** Task statement **
Repeat, without any change, the entries presented below.

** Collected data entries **
=== Begin Enclosure ===
Lemma SendTickData_request_witness :
  web_requests (trace (snd (SendTickData Revised default_config calm_host
                              (connected_globals 2 0) initial_world)))
  = [EvWebRequest "POST" "https://ai-trading-backend-m1k7.onrender.com/api/ticks"
       (request_texts Revised default_config) (TicksPayload "EURUSD" [None; None])].
Proof.
  assert (Hn : tickCount (connected_globals 2 0) <> 0) by discriminate.
  rewrite (proj2 (SendTickData_request Revised default_config calm_host
                    (connected_globals 2 0) initial_world) Hn).
  reflexivity.
Defined.

(** X7.  CollectTickData on a buffer with room left writes the tick read
    from the terminal behind the ticks already buffered: the batch grows
    by that tick at its end, the array keeps its size, and five values are
    read from the terminal. *)
Theorem CollectTickData_appends v host g w :
  0 <= tickCount g < tickBufferSize ->
  (Z.to_nat (tickCount g) < List.length (tickData g))%nat ->
  let after := CollectTickData v host g w in
  let tick := {| tk_timestamp := h_TimeCurrent host (4 + calls w);
                 tk_bid := h_bid host (calls w);
                 tk_ask := h_ask host (1 + calls w);
                 tk_spread := h_spread host (2 + calls w);
                 tk_volume := h_volume host (3 + calls w) |} in
  batch (fst after) = batch g ++ [Some tick]
  /\ tickCount (fst after) = tickCount g + 1
  /\ List.length (tickData (fst after)) = List.length (tickData g)
  /\ calls (snd after) = (5 + calls w)%nat
  /\ web_requests (trace (snd after)) = web_requests (trace w).
Proof.
  intros [Hlo Hhi] Hin after tick.
  destruct (CollectTickData_run v host g w Hhi) as (prints & E & F).
  unfold after. rewrite E. cbn [fst snd]. fold tick.
  unfold batch. cbn [tickCount tickData set_tickCount set_tickData calls trace].
  repeat split.
  - replace (Z.to_nat (tickCount g + 1)) with (S (Z.to_nat (tickCount g))) by lia.
    apply array_set_firstn. exact Hin.
  - apply array_set_length.
  - rewrite web_requests_app, (web_requests_prints prints F). reflexivity.
Qed.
=== End Enclosure ===
** Problem solution **
Lemma SendTickData_request_witness :
  web_requests (trace (snd (SendTickData Revised default_config calm_host
                              (connected_globals 2 0) initial_world)))
  = [EvWebRequest "POST" "https://ai-trading-backend-m1k7.onrender.com/api/ticks"
       (request_texts Revised default_config) (TicksPayload "EURUSD" [None; None])].
Proof.
  assert (Hn : tickCount (connected_globals 2 0) <> 0) by discriminate.
  rewrite (proj2 (SendTickData_request Revised default_config calm_host
                    (connected_globals 2 0) initial_world) Hn).
  reflexivity.
Defined.

(** X7.  CollectTickData on a buffer with room left writes the tick read
    from the terminal behind the ticks already buffered: the batch grows
    by that tick at its end, the array keeps its size, and five values are
    read from the terminal. *)
Theorem CollectTickData_appends v host g w :
  0 <= tickCount g < tickBufferSize ->
  (Z.to_nat (tickCount g) < List.length (tickData g))%nat ->
  let after := CollectTickData v host g w in
  let tick := {| tk_timestamp := h_TimeCurrent host (4 + calls w);
                 tk_bid := h_bid host (calls w);
                 tk_ask := h_ask host (1 + calls w);
                 tk_spread := h_spread host (2 + calls w);
                 tk_volume := h_volume host (3 + calls w) |} in
  batch (fst after) = batch g ++ [Some tick]
  /\ tickCount (fst after) = tickCount g + 1
  /\ List.length (tickData (fst after)) = List.length (tickData g)
  /\ calls (snd after) = (5 + calls w)%nat
  /\ web_requests (trace (snd after)) = web_requests (trace w).
Proof.
  intros [Hlo Hhi] Hin after tick.
  destruct (CollectTickData_run v host g w Hhi) as (prints & E & F).
  unfold after. rewrite E. cbn [fst snd]. fold tick.
  unfold batch. cbn [tickCount tickData set_tickCount set_tickData calls trace].
  repeat split.
  - replace (Z.to_nat (tickCount g + 1)) with (S (Z.to_nat (tickCount g))) by lia.
    apply array_set_firstn. exact Hin.
  - apply array_set_length.
  - rewrite web_requests_app, (web_requests_prints prints F). reflexivity.
Qed.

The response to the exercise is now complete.